…and it sure doesn’t grant you instant vindication.
It appears that DaveM (Linux networking and SPARC port guru) has gotten seriously wound up in response to a blog post by Jeff Bonwick (Sun’s storage and kernel guru.)
As one can see in Jeff’s post, the suject he wrote about was within the greater context of using Solaris as a storage appliance OS (something I have an interest in) and why Solaris/OpenSolaris can and would excel when it comes to being the kernel of a storage OS.
I’m a storage guy. In the course of my work I have to not only work with Solaris hosts on my SAN, but also Windows and Linux (and soon, AIX). So I have a front-row seat when it comes to witnessing and dealing with how these various OSes deal with storage, from the filesystem to multipathing, to the HBA… and let me tell you, Linux is quite not the joy in this specific area as most people think it is on a general, all-encompassing level.
And that’s what Jeff’s angle was.
Now on to Dave’s rebuttle.
“The implication is that Linux is not rock-solid and that it does break and corrupt people’s data. Whereas on the other hand Solaris, unlike the rest of the software in this world, is without any bugs and therefore won’t ever break or corrupt your data.”
No OS comes without fault, but some OSes have faults that are more glaring than others in their analogous areas. Staying within the storage context of this discussion, I have to say, again, Linux is no shining star here.

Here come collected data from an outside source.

(* ===== verification/Logger.v ===== *)
(** * The log ([src/Logger.cc], [Logger.h], [Timestamp::to_string])

    The macros set the level of the one logger of the process, format the message
    into a buffer of their own and call [log], which reads the level again.  The
    threads of the server share the logger without a lock: a call is two steps,
    between which other threads can make theirs. *)

From Stdlib Require Import Strings.String Strings.Ascii.
From S2P Require Import Prelude Text.

Module Logger.

(** ** [Timestamp::to_string] *)

(** What [localtime] gives. *)
Record tm := mkTm {
  tm_year : Z;
  tm_mon : Z;
  tm_mday : Z;
  tm_hour : Z;
  tm_min : Z;
  tm_sec : Z
}.

(** A number in decimal, at least [width] characters wide. *)
Definition pad (c : Z) (width : nat) (n : Z) : text :=
  let s := Text.decimal n in replicate (width - length s) c ++ s.

(** ["%4d/%02d/%02d %02d/%02d/%02d"] *)
Definition to_string (localtime : Z -> tm) (microSecondsSinceEpoch : Z) : text :=
  let seconds := Z.quot microSecondsSinceEpoch 1000000 in
  let t := localtime seconds in
  Text.snprintf 128
    (pad 32 4 (tm_year t + 1900) ++ 47 :: pad 48 2 (tm_mon t + 1) ++ 47 :: pad 48 2 (tm_mday t) ++ 32 ::
     pad 48 2 (tm_hour t) ++ 47 :: pad 48 2 (tm_min t) ++ 47 :: pad 48 2 (tm_sec t)).

Definition tm_ok (t : tm) : Prop :=
  1000 <= tm_year t + 1900 < 10000 /\ 0 <= tm_mon t < 12 /\ 1 <= tm_mday t <= 31 /\ 0 <= tm_hour t < 24 /\
  0 <= tm_min t < 60 /\ 0 <= tm_sec t <= 60.

Lemma pad_two n : 0 <= n < 100 -> pad 48 2 n = [48 + n / 10; 48 + n mod 10].
Proof.
  intros Hn. unfold pad, Text.decimal. rewrite (proj2 (Z.ltb_ge n 0)) by lia. cbn [Text.digits].
  destruct (Z.ltb_spec n 10) as [Hlt|Hge].
  - rewrite Z.div_small, Z.mod_small by lia. reflexivity.
  - assert (0 <= n / 10 < 10) by (split; [apply Z.div_pos; lia | apply Z.div_lt_upper_bound; lia]).
    rewrite (proj2 (Z.ltb_lt (n / 10) 10)) by lia. reflexivity.
Qed.

Lemma pad_four n :
  1000 <= n < 10000 -> pad 32 4 n = [48 + n / 10 / 10 / 10; 48 + (n / 10 / 10) mod 10; 48 + (n / 10) mod 10; 48 + n mod 10].
Proof.
  intros Hn. unfold pad, Text.decimal. rewrite (proj2 (Z.ltb_ge n 0)) by lia. cbn [Text.digits].
  assert (100 <= n / 10 < 1000) by (split; [apply Z.div_le_lower_bound; lia | apply Z.div_lt_upper_bound; lia]).
  assert (10 <= n / 10 / 10 < 100) by (split; [apply Z.div_le_lower_bound; lia | apply Z.div_lt_upper_bound; lia]).
  assert (1 <= n / 10 / 10 / 10 < 10) by (split; [apply Z.div_le_lower_bound; lia | apply Z.div_lt_upper_bound; lia]).
  rewrite (proj2 (Z.ltb_ge n 10)), (proj2 (Z.ltb_ge (n / 10) 10)), (proj2 (Z.ltb_ge (n / 10 / 10) 10)),
    (proj2 (Z.ltb_lt (n / 10 / 10 / 10) 10)) by lia. reflexivity.
Qed.

Lemma two_inj n m : 48 + n / 10 = 48 + m / 10 -> 48 + n mod 10 = 48 + m mod 10 -> n = m.
Proof. intros H1 H2. rewrite (Z.div_mod n 10), (Z.div_mod m 10) by lia. lia. Qed.

(** The text of a time is never cut, has nineteen characters and determines the time
    to the second. *)
Theorem to_string_faithful lt us us' :
  tm_ok (lt (Z.quot us 1000000)) -> tm_ok (lt (Z.quot us' 1000000)) ->
  zlen (to_string lt us) = 19 /\
  (to_string lt us = to_string lt us' -> lt (Z.quot us 1000000) = lt (Z.quot us' 1000000)).
Proof.
  set (t := lt (Z.quot us 1000000)). set (t' := lt (Z.quot us' 1000000)).
  intros (H1 & H2 & H3 & H4 & H5 & H6) (G1 & G2 & G3 & G4 & G5 & G6). unfold to_string. fold t t'.
  rewrite !pad_four, !pad_two by lia. split; [reflexivity|].
  cbn [app]. unfold Text.snprintf, ztake. change (Z.to_nat (128 - 1)) with 127%nat. cbn [take]. intros E.
  injection E as E1 E2 E3 E4 E5 E6 E7 E8 E9 E10 E11 E12 E13 E14.
  assert (Hy : tm_year t + 1900 = tm_year t' + 1900).
  { apply two_inj; [|lia]. f_equal. apply two_inj; [|lia]. f_equal. apply two_inj; lia. }
  assert (tm_mon t + 1 = tm_mon t' + 1) by (apply two_inj; lia).
  assert (tm_mday t = tm_mday t') by (apply two_inj; lia).
  assert (tm_hour t = tm_hour t') by (apply two_inj; lia).
  assert (tm_min t = tm_min t') by (apply two_inj; lia).
  assert (tm_sec t = tm_sec t') by (apply two_inj; lia).
  destruct t, t'; simpl in *. f_equal; lia.
Qed.

(** ** The logger *)

Inductive LogLevel := INFO | ERROR | FATAL | DEBUG.
#[global] Instance LogLevel_eq_dec : EqDecision LogLevel.
Proof. solve_decision. Defined.

(** [log_level_] of the one instance, which is zeroed as a static object; the lines
    written; the threads that are inside a macro, with their buffer and the level
    they asked for; whether a [LOG_FATAL] has ended the program. *)
Record st := mkSt {
  log_level_ : LogLevel;
  out : list text;
  busy : gmap nat (LogLevel * text);
  exited : bool
}.
Definition getInstance : st := mkSt INFO [] ∅ false.

Definition setLogLevel (level : LogLevel) (s : st) : st := mkSt level (out s) (busy s) (exited s).

Definition pre (level : LogLevel) : text :=
  match level with
  | INFO => [91; 73; 78; 70; 79; 93]
  | ERROR => [91; 69; 82; 82; 79; 82; 93]
  | FATAL => [91; 70; 65; 84; 65; 76; 93]
  | DEBUG => [91; 68; 69; 66; 85; 71; 93]
  end.

Section logger.
Context (localtime : Z -> tm) (mudebug : bool).

(** [log]; [now] is the time of the system clock. *)
Definition log (now : Z) (msg : text) (s : st) : st :=
  let line := pre (log_level_ s) ++ to_string localtime now ++ 58 :: msg ++ [10] in
  mkSt (log_level_ s) (out s ++ [line]) (busy s) (exited s).

(** The two halves of a macro in thread [t]: the level, the buffer with the formatted
    message [msg]; then the call of [log], and [exit(-1)] in [LOG_FATAL]. *)
Definition macro_begin (t : nat) (level : LogLevel) (msg : text) (s : st) : st :=
  let s := setLogLevel level s in
  mkSt (log_level_ s) (out s) (<[t := (level, Text.snprintf 1024 msg)]> (busy s)) (exited s).
Definition macro_end (t : nat) (now : Z) (s : st) : option st :=
  match busy s !! t with
  | None => None
  | Some (level, buffer) =>
      let s := log now buffer s in
      Some (mkSt (log_level_ s) (out s) (delete t (busy s)) (bool_decide (level = FATAL)))
  end.

Inductive event :=
  | Begin (t : nat) (level : LogLevel) (msg : text)
  | End_ (t : nat) (now : Z).

Definition step (e : event) (s : st) : option st :=
  if exited s then None
  else
    match e with
    | Begin t level msg =>
        match busy s !! t with
        | Some _ => None
        | None => Some (macro_begin t level msg s)
        end
    | End_ t now => macro_end t now s
    end.

(** The macros: what thread [t] does, when nothing comes in between. *)
Definition LOG_INFO (t : nat) (msg : text) (now : Z) : list event := [Begin t INFO msg; End_ t now].
Definition LOG_ERROR (t : nat) (msg : text) (now : Z) : list event := [Begin t ERROR msg; End_ t now].
(** The second half ends the program. *)
Definition LOG_FATAL (t : nat) (msg : text) (now : Z) : list event := [Begin t FATAL msg; End_ t now].
(** Without [MUDEBUG] the macro is empty. *)
Definition LOG_DEBUG (t : nat) (msg : text) (now : Z) : list event :=
  if mudebug then [Begin t DEBUG msg; End_ t now] else [].

Fixpoint run (es : list event) (s : st) : option st :=
  match es with
  | [] => Some s
  | e :: es => s ← step e s; run es s
  end.

(** A call of a macro by a thread that is not interrupted by another one's. *)
Record call := mkCall {
  c_thread : nat;
  c_level : LogLevel;
  c_msg : text;
  c_now : Z
}.
Definition call_events (c : call) : list event :=
  match c_level c with
  | INFO => LOG_INFO (c_thread c) (c_msg c) (c_now c)
  | ERROR => LOG_ERROR (c_thread c) (c_msg c) (c_now c)
  | FATAL => LOG_FATAL (c_thread c) (c_msg c) (c_now c)
  | DEBUG => LOG_DEBUG (c_thread c) (c_msg c) (c_now c)
  end.
(** The line that is wanted, written out: the name of the level in brackets, year,
    month and day, hour, minute and second in digits, a colon, the message cut
    after 1023 characters and the end of the line. *)
Definition chars (s : string) : text := (fun c => Z.of_N (N_of_ascii c)) <$> list_ascii_of_string s.
Definition digit (n : Z) : Z := 48 + n mod 10.
Definition two_digits (n : Z) : text := [digit (n / 10); digit n].
Definition four_digits (n : Z) : text := two_digits (n / 100) ++ two_digits n.
Definition wanted_level (level : LogLevel) : text :=
  chars match level with
        | INFO => "[INFO]"
        | ERROR => "[ERROR]"
        | FATAL => "[FATAL]"
        | DEBUG => "[DEBUG]"
        end.
Definition wanted_time (t : tm) : text :=
  four_digits (tm_year t + 1900) ++ chars "/" ++ two_digits (tm_mon t + 1) ++ chars "/" ++ two_digits (tm_mday t) ++
  chars " " ++ two_digits (tm_hour t) ++ chars "/" ++ two_digits (tm_min t) ++ chars "/" ++ two_digits (tm_sec t).
Definition second_of (c : call) : tm := localtime (Z.quot (c_now c) 1000000).
Definition call_line (c : call) : list text :=
  if bool_decide (c_level c = DEBUG) && negb mudebug then []
  else [wanted_level (c_level c) ++ wanted_time (second_of c) ++ chars ":" ++ take 1023 (c_msg c) ++ [10]].

Lemma pre_wanted level : pre level = wanted_level level.
Proof. by destruct level. Qed.

Lemma to_string_wanted us :
  tm_ok (localtime (Z.quot us 1000000)) -> to_string localtime us = wanted_time (localtime (Z.quot us 1000000)).
Proof.
  set (t := localtime _). intros (H1 & H2 & H3 & H4 & H5 & H6). unfold to_string. fold t.
  rewrite pad_four, !pad_two by lia. cbn [app]. unfold Text.snprintf, ztake. change (Z.to_nat (128 - 1)) with 127%nat. cbn [take].
  assert (Htwo : forall n, 0 <= n < 100 -> [48 + n / 10; 48 + n mod 10] = two_digits n).
  { intros n Hn. unfold two_digits, digit. rewrite (Z.mod_small (n / 10)); [done|].
    split; [apply Z.div_pos; lia | apply Z.div_lt_upper_bound; lia]. }
  unfold wanted_time. rewrite <- !Htwo by lia. cbn [app chars fmap list_fmap list_ascii_of_string].
  set (y := tm_year t + 1900) in *. unfold four_digits, two_digits, digit. cbn [app].
  replace (y / 10 / 10 / 10) with ((y / 100 / 10) mod 10).
  - replace (y / 10 / 10) with (y / 100) by (rewrite Z.div_div by lia; done). reflexivity.
  - rewrite !Z.div_div by lia. apply Z.mod_small. split; [apply Z.div_pos; lia | apply Z.div_lt_upper_bound; lia].
Qed.

Lemma run_app es es' s s' : run es s = Some s' -> run (es ++ es') s = run es' s'.
Proof.
  revert s. induction es as [|e es IH]; intros s H; simpl in *; [by simplify_eq|].
  destruct (step e s) as [s1|]; [|done]. simpl in *. by apply IH.
Qed.

Lemma call_ok c s :
  tm_ok (second_of c) -> busy s = ∅ -> exited s = false ->
  exists s', run (call_events c) s = Some s' /\ busy s' = ∅ /\ out s' = out s ++ call_line c /\
    exited s' = bool_decide (c_level c = FATAL).
Proof.
  intros Ht Hb He. unfold call_line. destruct c as [t l m now]. unfold second_of in *. simpl in *.
  destruct (bool_decide (l = DEBUG) && negb mudebug) eqn:Ed; simpl.
  - apply andb_true_iff in Ed as [Hl%bool_decide_eq_true Hm]. subst l. exists s. unfold call_events, LOG_DEBUG. simpl.
    destruct mudebug; [done|]. by rewrite app_nil_r.
  - assert (Hce : call_events (mkCall t l m now) = [Begin t l m; End_ t now]).
    { unfold call_events. destruct l; try done. unfold LOG_DEBUG. simpl. by destruct mudebug. }
    assert (Hbeg : step (Begin t l m) s = Some (macro_begin t l m s)) by (unfold step; by rewrite He, Hb, lookup_empty).
    rewrite Hce. cbn [run]. rewrite Hbeg. cbn [mbind option_bind].
    unfold step, macro_end, macro_begin. simpl. rewrite He. simpl.
    rewrite lookup_insert_eq. simpl. eexists. split; [done|]. simpl.
    rewrite Hb, insert_empty, delete_singleton_eq, pre_wanted, (to_string_wanted now Ht). done.
Qed.

(** C31. When calls of the log macros do not overlap and the year has four digits, every
    message is printed once, in order, as a line with the name of its own level, the
    date and time of the call in digits and the message, cut after 1023 characters,
    also when different threads make the calls; debug messages are printed just
    with [MUDEBUG]; and a fatal message is the last one, after which the program
    has ended. *)
Theorem messages_keep_their_level calls c :
  Forall (fun c => c_level c <> FATAL) calls -> Forall (fun c => tm_ok (second_of c)) (calls ++ [c]) ->
  exists s, run ((calls ++ [c]) ≫= call_events) getInstance = Some s /\
    out s = (calls ++ [c]) ≫= call_line /\
    exited s = bool_decide (c_level c = FATAL) /\
    (c_level c = FATAL -> forall e, step e s = None).
Proof.
  intros Hc [Ht Hlast]%Forall_app. rewrite Forall_singleton in Hlast.
  assert (Hall : forall s, busy s = ∅ -> exited s = false ->
    exists s', run (calls ≫= call_events) s = Some s' /\ busy s' = ∅ /\ exited s' = false /\
      out s' = out s ++ (calls ≫= call_line)).
  { induction Hc as [|d cs Hd _ IH]; intros s Hb He; [exists s; by rewrite app_nil_r|].
    apply Forall_cons in Ht as [Hd1 Ht]. specialize (IH Ht). destruct (call_ok d s Hd1 Hb He) as (s1 & Hs1 & Hb1 & Ho1 & He1). rewrite (bool_decide_eq_false_2 _ Hd) in He1.
    destruct (IH s1 Hb1 He1) as (s2 & Hs2 & Hb2 & He2 & Ho2). exists s2. rewrite !bind_cons, (run_app _ _ _ _ Hs1).
    split_and!; try done. by rewrite Ho2, Ho1, <- app_assoc. }
  destruct (Hall getInstance eq_refl eq_refl) as (s1 & Hs1 & Hb1 & He1 & Ho1).
  destruct (call_ok c s1 Hlast Hb1 He1) as (s2 & Hs2 & Hb2 & Ho2 & He2). exists s2.
  assert (Hone : forall {X} (g : call -> list X), [c] ≫= g = g c) by (intros; by rewrite bind_cons, app_nil_r).
  rewrite !bind_app, (run_app _ _ _ _ Hs1), !Hone. split_and!; try done.
  - by rewrite Ho2, Ho1.
  - intros Hf e. unfold step. by rewrite He2, bool_decide_eq_true_2.
Qed.

(** When two threads log at the same time, a message can be printed with the level of
    the other one's message. *)
Theorem level_race now :
  exists s, run [Begin 0 INFO [97]; Begin 1 ERROR [98]; End_ 0 now; End_ 1 now] getInstance = Some s /\
    out s = [pre ERROR ++ to_string localtime now ++ chars ":a" ++ [10];
             pre ERROR ++ to_string localtime now ++ chars ":b" ++ [10]].
Proof. eexists. split; [reflexivity|]. reflexivity. Qed.

End logger.

Definition demo_tm (seconds : Z) : tm := mkTm 126 0 1 0 0 0.
Definition demo_calls : list call := [mkCall 0 INFO [97] 0; mkCall 1 DEBUG [98] 5].
Definition demo_last : call := mkCall 1 FATAL [99] 7.

Lemma messages_keep_their_level_witness :
  exists s, run demo_tm ((demo_calls ++ [demo_last]) ≫= call_events false) getInstance = Some s /\
    out s = [chars "[INFO]2026/01/01 00/00/00:a" ++ [10]; chars "[FATAL]2026/01/01 00/00/00:c" ++ [10]] /\ exited s = true.
Proof.
  destruct (messages_keep_their_level demo_tm false demo_calls demo_last) as (s & Hs & Ho & He & _).
  - repeat constructor; discriminate.
  - repeat constructor; vm_compute; congruence.
  - exists s. split; [exact Hs|]. rewrite Ho, He. split; reflexivity.
Defined.

End Logger.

ReiserFS is arguably the most advanced fs in terms of features when it comes to the portfolio of Linux file systems, but its issues with stability are such that you’re really walking on eggshells whenever you employ it. I have been personally told too many first-hand accounts and read plenty more on the Internets regarding its tendency to be fine and then fail spectacularly. It has been likened to a time-delayed /dev/null of sorts, and the future of it is in doubt with the legal troubles of its designer and Namesys limbo. Is any version of ReiserFS a viable Linux storage technology for a production environment? I say No. That’s sad because I dare say at one point ReiserFS had some promise.
EXT2 and 3… tried and true. Very stable and moderately fast for most tasks. But it’s an “old guard” file system. As such, it’s not very flexible, and any flexibility it gets comes from using a volume manager underneath of it. In the days where the notion of handing a server a 1TB LUN is nothing to blink at, this inflexibility can be suffocating in a dynamic environment. These “old guard” file systems (yes, Solaris’s UFS is one of them, too) are more like mere utility file systems than practical ones for today’s mass storage needs. It’s good for holding a machine’s OS and that’s about it.
XFS… Of all the file systems in the Linux file system portfolio, this one gets the gold star. Stable, fast, and decently scalable with the large amount of data you can stuff in it… but it still suffers the same problems EXT[23] and other “old guard” file systems do in terms of flexibility. In other words, it’s just a file system. Keep in mind that this critique is coming from a guy who worked with XFS on IRIX often and absolutely loved XLV… back in its the day.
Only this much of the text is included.